The first time I remembered my mother talking about clothes was when I was ten years old and we went shopping together. Normally, I would go with my father, when he was in town, or one of my mother’s smooth-faced assistants. I picked whatever I liked, without consultation, and they paid. Sometimes, if I was in Yorkshire, I went with my friend, Christie Horley, the Honourable Miss Christie, whose purse was held by her nanny, or, on rare occasions, her older sister. At those times Christie and I picked things for each other, commented rudely on each other’s choices, laughed, tried on something else. On the day I went with my mother to the designer boutique of a London department store to find a jacket, I wasn’t sure who was supposed to choose. I would lift a hanger from the rail, hold the jacket against myself, and look at my mother. She would nod in her noncommittal diplomat’s way: I acknowledge the jacket.
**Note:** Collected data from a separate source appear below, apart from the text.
(** C15. Port allocation is exact: [_allocate_instance] inserts one PENDING row
    on the lowest port of the range that no live instance of the server uses,
    named after the application and the port; it raises [DeploymentSetupError]
    exactly when every port of the range is in use, and then it changes no
    row. The one other way it can end is that the name of some port of the range
    does not fit the 255 characters of its column. *)
Theorem allocate_instance_lowest_free_port `{Env} application release server_id lo hi a w :
  w_active w = true → db_applications (w_db w) !! application = Some a →
  is_Some (db_servers (w_db w) !! server_id) → is_Some (db_releases (w_db w) !! release) →
  match _allocate_instance application release server_id lo hi w with
  | (Ok id, w') =>
      ∃ port i, lo ≤ port ≤ hi ∧ port_free (w_db w) server_id port ∧
        (∀ q, lo ≤ q < port → ¬ port_free (w_db w) server_id q) ∧
        db_instances (w_db w) !! id = None ∧ allocated_row application release server_id port i ∧
        inst_service_name i = Some (_service_name (app_slug a) port) ∧
        w_db w' = (w_db w) <| db_instances := <[id := i]> (db_instances (w_db w)) |>
  | (Raise e, w') =>
      e = DeploymentSetupError (no_free_port lo hi) ∧
      (∀ q, lo ≤ q ≤ hi → ¬ port_free (w_db w) server_id q) ∧ w_db w' = w_db w ∨
      e = StatementError ∧ w_db w' = w_committed w ∧
      ∃ q, lo ≤ q ≤ hi ∧ (255 < String.length (_service_name (app_slug a) q))%nat
  end.
Proof.
  intros Hw Ha Hs Hrel. unfold _allocate_instance, py_range, mbind, st_bind.
  pose proof (allocate_loop_run application release server_id (seqZ lo (hi + 1 - lo)) a w Hw Ha Hs Hrel) as Hrun.
  destruct (allocate_loop _ _ _ _ w) as [[[id|]|e] w']; simpl.
  - destruct Hrun as (pre & port & post & i & E & Hpre & Hfree & Hrest).
    apply seqZ_split in E as [Hport Hbelow]. exists port, i. split; [lia|]. split; [done|]. split; [|done].
    intros q Hq. rewrite Forall_forall in Hpre. by apply Hpre, Hbelow.
  - destruct Hrun as [Hall Hdb]. left. split; [done|]. split; [|done].
    intros q Hq. rewrite Forall_forall in Hall. apply Hall, elem_of_seqZ. lia.
  - destruct Hrun as (-> & Hdb & q & Hq%elem_of_seqZ & Hlen). right. split; [done|]. split; [done|]. exists q. split; [lia|done].
Qed.
(* ===== verification/ScaleService.v ===== *)
(** Replica scaling: services/control-plane/app/services/scale_service.py. *)

From S2P Require Import Prelude Python Enums StateMachines HealerYaml Schema Session Hoare.
From S2P Require Import Widths Repositories Protocol LockService CommandService ApplicationService.
From S2P Require Import AuditService GatewayService HealthCheckService DeploymentService.
Local Open Scope Z_scope.

Definition DEFAULT_DRAIN_TIMEOUT_SECONDS : Z := 15.

(** [asyncio.sleep(...)]. *)
Definition sleep `{Env} : M unit := yield_to_tasks.

Definition _LIVE_STATUSES : list instance_status :=
  [InstanceStatus.PENDING; InstanceStatus.STARTING; InstanceStatus.RUNNING; InstanceStatus.UNHEALTHY].

Definition is_live_of (application_id : uuid) (i : Instance) : bool :=
  (bool_decide (inst_application_id i = application_id) && bool_decide (inst_status i ∈ _LIVE_STATUSES))%bool.

Definition _live_instances (application_id : uuid) : M (list (uuid * Instance)) :=
  query (select db_instances (is_live_of application_id)).

(** The READY releases of an application, newest first. *)
Definition ready_releases (application : uuid) : M (list (uuid * Release)) :=
  query (λ d, order_by_desc (λ kv, rel_created_at kv.2)
    (select db_releases (λ r, (bool_decide (rel_application_id r = application)
                               && bool_decide (rel_status r = ReleaseStatus.READY))%bool) d)).

Definition start_scale `{Env} (application : uuid) (target : Z) (actor_id : option uuid) : M uuid :=
  a ← row db_applications application;
  if ((target <? app_min_replicas a) || (app_max_replicas a <? target))%bool then
    raise (ScaleSetupError
      ("desired replica count " +:+ str_int target +:+ " is outside the allowed range ["
       +:+ str_int (app_min_replicas a) +:+ ", " +:+ str_int (app_max_replicas a) +:+ "]")) else
  match app_server_id a with
  | None => raise (ScaleSetupError "no target server selected")
  | Some server_id =>
      agent ← AgentRepository_get_by_server_id server_id;
      if not_connected agent then
        raise (ScaleSetupError "the target server's Agent is not currently connected") else
      releases ← ready_releases application;
      match first releases with
      | None => raise (ScaleSetupError "application has no successfully deployed release to scale")
      | Some (release, _) =>
          deployment ← insert_deployment application release target "deploy" actor_id;
          transition_deployment deployment DeploymentStatus.IN_PROGRESS actor_id ;;
          assign db_applications application (λ a, a <| app_desired_replicas := target |>) ;;
          commit ;;
          mret deployment
      end
  end.

Definition _log `{Env} (deployment : uuid) (level message : string) : M unit :=
  add_log deployment None level message ;; commit.

(** [f"port_{port}_{name}"] *)
Definition port_step_name `{Env} (port : Z) (name : json) : json :=
  JStr ("port_" +:+ str_int port +:+ "_" +:+ py_str env_float_repr name).

Definition _persist_instance_command_outcome `{Env} (deployment command : uuid) (port : Z) : M bool :=
  c ← row db_agent_commands command;
  if no_answer (cmd_status c) then
    _log deployment "error"
      ("port " +:+ str_int port +:+ ": the Agent did not respond in time (command status: "
       +:+ agent_command_status_value (cmd_status c) +:+ ")") ;;
    mret false
  else if str_truthy (cmd_error c) then
    _log deployment "error" ("port " +:+ str_int port +:+ ": " +:+ default "" (cmd_error c)) ;;
    mret false
  else
    result ← as_dict (or_empty_dict (cmd_result c));
    now_ ← now;
    steps ← py_iter (dict_get result "steps" (JArr []));
    for_each steps (persist_step deployment now_ (port_step_name port)) ;;
    commit ;;
    mret (truthy (dict_get result "ok" (JBool false))).

Definition first_health_check (application : uuid) : M (option (uuid * HealthCheck)) :=
  query (λ d, first (select db_health_checks (λ h, bool_decide (hc_application_id h = application)) d)).

(** The health gate of a started instance; [true] when there is nothing to
    check with. *)
Definition gate_healthy `{Env} (health_check : option (uuid * HealthCheck)) (server : option Server)
    (instance : uuid) : M bool :=
  match health_check, server with
  | Some (health_check, _), Some server =>
      i ← row db_instances instance;
      wait_until_healthy health_check instance (srv_hostname server) (inst_port i)
  | _, _ => mret true
  end.

(** [except DeploymentSetupError] around an allocation: the instance, or the
    text of the error. *)
Definition try_allocate `{Env} (application release server_id : uuid) (port_start port_end : Z) : M (uuid + string) :=
  try_except (id ← _allocate_instance application release server_id port_start port_end; mret (inl id))
    (λ e, match e with
          | DeploymentSetupError msg => mret (inr msg)
          | _ => raise e
          end).

(** Starts an allocated instance: the row becomes STARTING, the agent is told,
    the answer is stored. *)
Definition start_allocated `{Env} (deployment release instance agent : uuid) (config : HealerYamlV1) : M bool :=
  assign db_instances instance (λ i, i <| inst_deployment_id := Some deployment |>) ;;
  InstanceRepository_transition instance InstanceStatus.STARTING ;;
  commit ;;
  start_payload ← _build_start_instance_payload release instance config;
  start_command ← submit_command_and_wait agent AgentCommandType.START_INSTANCE start_payload
                    ("start-instance:" +:+ str_uuid instance) None 200;
  i ← row db_instances instance;
  _persist_instance_command_outcome deployment start_command (inst_port i).

Definition never_healthy (port : Z) : string :=
  "instance on port " +:+ str_int port +:+ " did not become healthy in time".

Fixpoint scale_up_loop `{Env} (count : nat) (deployment application release : uuid) (config : HealerYamlV1)
    (agent server_id : uuid) (port_start port_end : Z) (health_check : option (uuid * HealthCheck))
    (server : option Server) (overall_ok : bool) : M bool :=
  match count with
  | O => mret overall_ok
  | S count' =>
      let continue := scale_up_loop count' deployment application release config agent server_id
                        port_start port_end health_check server in
      allocated ← try_allocate application release server_id port_start port_end;
      match allocated with
      | inr msg => _log deployment "error" msg ;; mret false
      | inl instance =>
          start_ok ← start_allocated deployment release instance agent config;
          if negb start_ok then
            InstanceRepository_transition instance InstanceStatus.FAILED ;;
            commit ;;
            continue false
          else
            healthy ← gate_healthy health_check server instance;
            if healthy : bool then
              InstanceRepository_transition instance InstanceStatus.RUNNING ;;
              commit ;;
              continue overall_ok
            else
              i ← row db_instances instance;
              _log deployment "error" (never_healthy (inst_port i)) ;;
              InstanceRepository_transition instance InstanceStatus.UNHEALTHY ;;
              commit ;;
              continue false
      end
  end.

Definition _scale_up `{Env} (deployment application release : uuid) (config : HealerYamlV1) (agent : uuid)
    (count : Z) (server_id : uuid) (port_start port_end : Z) : M bool :=
  health_check ← first_health_check application;
  server ← session_get db_servers server_id;
  scale_up_loop (Z.to_nat count) deployment application release config agent server_id port_start port_end
    health_check server true.

(** Stops instances one after the other: DRAINING to STOPPED, or FAILED when
    the agent did not confirm. *)
Fixpoint stop_drained `{Env} (deployment agent : uuid) (config : HealerYamlV1) (instances : list uuid)
    (overall_ok : bool) : M bool :=
  match instances with
  | [] => mret overall_ok
  | instance :: rest =>
      payload ← _build_stop_instance_payload instance config;
      stop_command ← submit_command_and_wait agent AgentCommandType.STOP_INSTANCE payload
                       ("stop-instance:" +:+ str_uuid instance) None 60;
      i ← row db_instances instance;
      stop_ok ← _persist_instance_command_outcome deployment stop_command (inst_port i);
      InstanceRepository_transition instance
        (if stop_ok : bool then InstanceStatus.STOPPED else InstanceStatus.FAILED) ;;
      commit ;;
      stop_drained deployment agent config rest (overall_ok && stop_ok)%bool
  end.

(** [sorted(live, key=created_at, reverse=True)[:count]] *)
Definition to_drain (live_instances : list (uuid * Instance)) (count : Z) : list (uuid * Instance) :=
  take (Z.to_nat count) (order_by_desc (λ kv, inst_created_at kv.2) live_instances).

Definition _scale_down `{Env} (deployment application : uuid) (config : HealerYamlV1)
    (live_instances : list (uuid * Instance)) (count : Z) (agent : uuid) : M bool :=
  let drained := map fst (to_drain live_instances count) in
  for_each drained (λ instance,
    assign db_instances instance (λ i, i <| inst_deployment_id := Some deployment |>) ;;
    InstanceRepository_transition instance InstanceStatus.DRAINING) ;;
  commit ;;
  when (bool_decide (is_Some (hy_domain config)))
    (p ← row db_deployments deployment; sync_gateway application (dep_created_by p) ;; mret tt) ;;
  sleep ;;
  stop_drained deployment agent config drained true.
I got more and more restless; I was doing something wrong, but I didn’t know what, or what to do about it. Looking back, she probably had no more idea of how to go mother-daughter shopping than I did, and neither of us was capable of simply asking the other for opinions or suggestions: asking made one vulnerable. Eventually, after about fifteen jackets, clumsy with self-consciousness and embarrassment, I tried to jam the hanger back on the wrong rail, which was full, and the jacket fell on the floor. I wanted her to hold out her arms, I wanted to run away and cry, I wanted to kill something. “This is a stupid shop and I don’t want a stupid jacket!” She nodded, picked up her purse, and said,
With clothes, err on the side of elegance: rich but simple, in color, cut, and cloth.
I nodded as though I understood, and she stood, and we left. We went to a tea shop and drank coffee.
What we wear sends a message,
she said, as though we’d been having a continuous discussion on the matter.
It broadcasts our confidence, our means, our taste. You can insult a host by underdressing, and hurt a friend by overdressing. If in doubt, choose simple style and top-quality cloth. Casual elegance.
It was useful advice, but I had gone home that day without a jacket, and I never went shopping with my mother again.
I wondered, as I pulled on a sleek, forest green silk-and-cashmere turtleneck, beautifully cut lamb’s wool skirt, and four-hundred-dollar boots, if my mother had any friends. It was difficult to picture her at a party other than a polished diplomatic function. No nightclubs, or walking tours of the Mediterranean, or weekends in wine country. I couldn’t imagine where she had met Eric. I remembered the photo of her, laughing. Perhaps a charity hacking event. Did they shop together? For what kind of clothes?